(** C1 at [() => CatShelter]. *)
Lemma exploreModelSchema_registers_marked_type_witness :
  let type := Scenario.deferred Scenario.CatShelter in
  let r := @exploreModelSchema Scenario.platform Scenario.orgExploreModelSchema
             Scenario.factory type [] None Scenario.start in
  (@resolveType Scenario.platform Scenario.factory type = Return Scenario.CatShelter ∧
   zodSchema Scenario.CatShelter = Some 2) ∧
  returned r = Return (SchemaName "CatShelter") ∧
  registry (state_after r) !! "CatShelter" = Some 2.
Proof.
  split; [split; reflexivity|].
  apply (@exploreModelSchema_registers_marked_type Scenario.platform
           Scenario.orgExploreModelSchema Scenario.factory
           (Scenario.deferred Scenario.CatShelter) [] None Scenario.start
           Scenario.CatShelter 2); reflexivity.
Defined.

(** C10 at [User], with a schema map and a refs stack in use. *)
Lemma exploreModelSchema_marked_type_frame_witness :
  let r := @exploreModelSchema Scenario.platform Scenario.orgExploreModelSchema
             Scenario.factory Scenario.User [("Health", 0)] (Some ["Health"])
             Scenario.start in
  (@resolveType Scenario.platform Scenario.factory Scenario.User = Return Scenario.User ∧
   zodSchema Scenario.User = Some 1) ∧
  schemas_after r = [("Health", 0)] ∧
  schemaRefsStack_after r = ["Health"] ∧
  world (state_after r) = 0 ∧
  ∀ n, n ≠ "User" → registry (state_after r) !! n = registry Scenario.start !! n.
Proof.
  split; [split; reflexivity|].
  apply (@exploreModelSchema_marked_type_frame Scenario.platform
           Scenario.orgExploreModelSchema Scenario.factory Scenario.User
           [("Health", 0)] (Some ["Health"]) Scenario.start Scenario.User 1);
    reflexivity.
Defined.

(** C8 at two classes named [User]. *)
Lemma later_registration_overwrites_witness :
  let r1 := @exploreModelSchema Scenario.platform Scenario.orgExploreModelSchema
              Scenario.factory Scenario.User [] None Scenario.start in
  let r2 := @exploreModelSchema Scenario.platform Scenario.orgExploreModelSchema
              Scenario.factory Scenario.UserAgain
              (schemas_after r1) (Some (schemaRefsStack_after r1)) (state_after r1) in
  (zodSchema Scenario.User = Some 1 ∧ zodSchema Scenario.UserAgain = Some 3 ∧
   name Scenario.User = name Scenario.UserAgain) ∧
  registry (state_after r2)
    = @register Scenario.platform "User" 3 (registry Scenario.start) ∧
  get "User" (registryComponents (registry (state_after r2))) = Some 103 ∧
  NoDup (keys (registryComponents (registry (state_after r2)))).
Proof.
  split; [repeat split|].
  apply (@later_registration_overwrites Scenario.platform
           Scenario.orgExploreModelSchema Scenario.factory Scenario.User
           Scenario.UserAgain [] None Scenario.start Scenario.User Scenario.UserAgain
           1 3); reflexivity.
Defined.

(** C2 as stated fails at a function named [type] whose result is again a
    function named [type], which returns [Health]: the patched method hands
    the original the result of the first call, which the original resolves
    once more; called directly, the original resolves once. *)
Lemma exploreModelSchema_delegation_type_differs :
  let type := Scenario.deferred (Scenario.deferred Scenario.Health) in
  let patched := @exploreModelSchema Scenario.platform Scenario.orgExploreModelSchema
                   Scenario.factory type [] (Some []) Scenario.start in
  let original := Scenario.orgExploreModelSchema
                    Scenario.factory type [] (Some []) Scenario.start in
  zodSchema type = None ∧
  @resolveType Scenario.platform Scenario.factory type
    = Return (Scenario.deferred Scenario.Health) ∧
  zodSchema (Scenario.deferred Scenario.Health) = None ∧
  returned patched = Return (SchemaName "Health") ∧
  returned original = Return (SchemaName "type") ∧
  patched ≠ original.
Proof.
  repeat split. intros Heq. apply (f_equal returned) in Heq. discriminate Heq.
Qed.

(** The amended C2 at the same reference. *)
Lemma exploreModelSchema_delegates_resolved_type_witness :
  let type := Scenario.deferred (Scenario.deferred Scenario.Health) in
  (@resolveType Scenario.platform Scenario.factory type
     = Return (Scenario.deferred Scenario.Health) ∧
   zodSchema (Scenario.deferred Scenario.Health) = None) ∧
  @exploreModelSchema Scenario.platform Scenario.orgExploreModelSchema
    Scenario.factory type [] None Scenario.start =
  Scenario.orgExploreModelSchema Scenario.factory
    (Scenario.deferred Scenario.Health) [] (Some []) Scenario.start.
Proof.
  split; [split; reflexivity|].
  apply (@exploreModelSchema_delegates_resolved_type Scenario.platform
           Scenario.orgExploreModelSchema Scenario.factory
           (Scenario.deferred (Scenario.deferred Scenario.Health)) [] None
           Scenario.start (Scenario.deferred Scenario.Health)); reflexivity.
Defined.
##########
# TASK DESCRIPTION
Copy out the lines of the records above in which the string "reflexivity" appears.

# RESPONSE TO THIS TASK
  split; [split; reflexivity|].
           Scenario.CatShelter 2); reflexivity.
  split; [split; reflexivity|].
    reflexivity.
           1 3); reflexivity.
  split; [split; reflexivity|].
           Scenario.start (Scenario.deferred Scenario.Health)); reflexivity.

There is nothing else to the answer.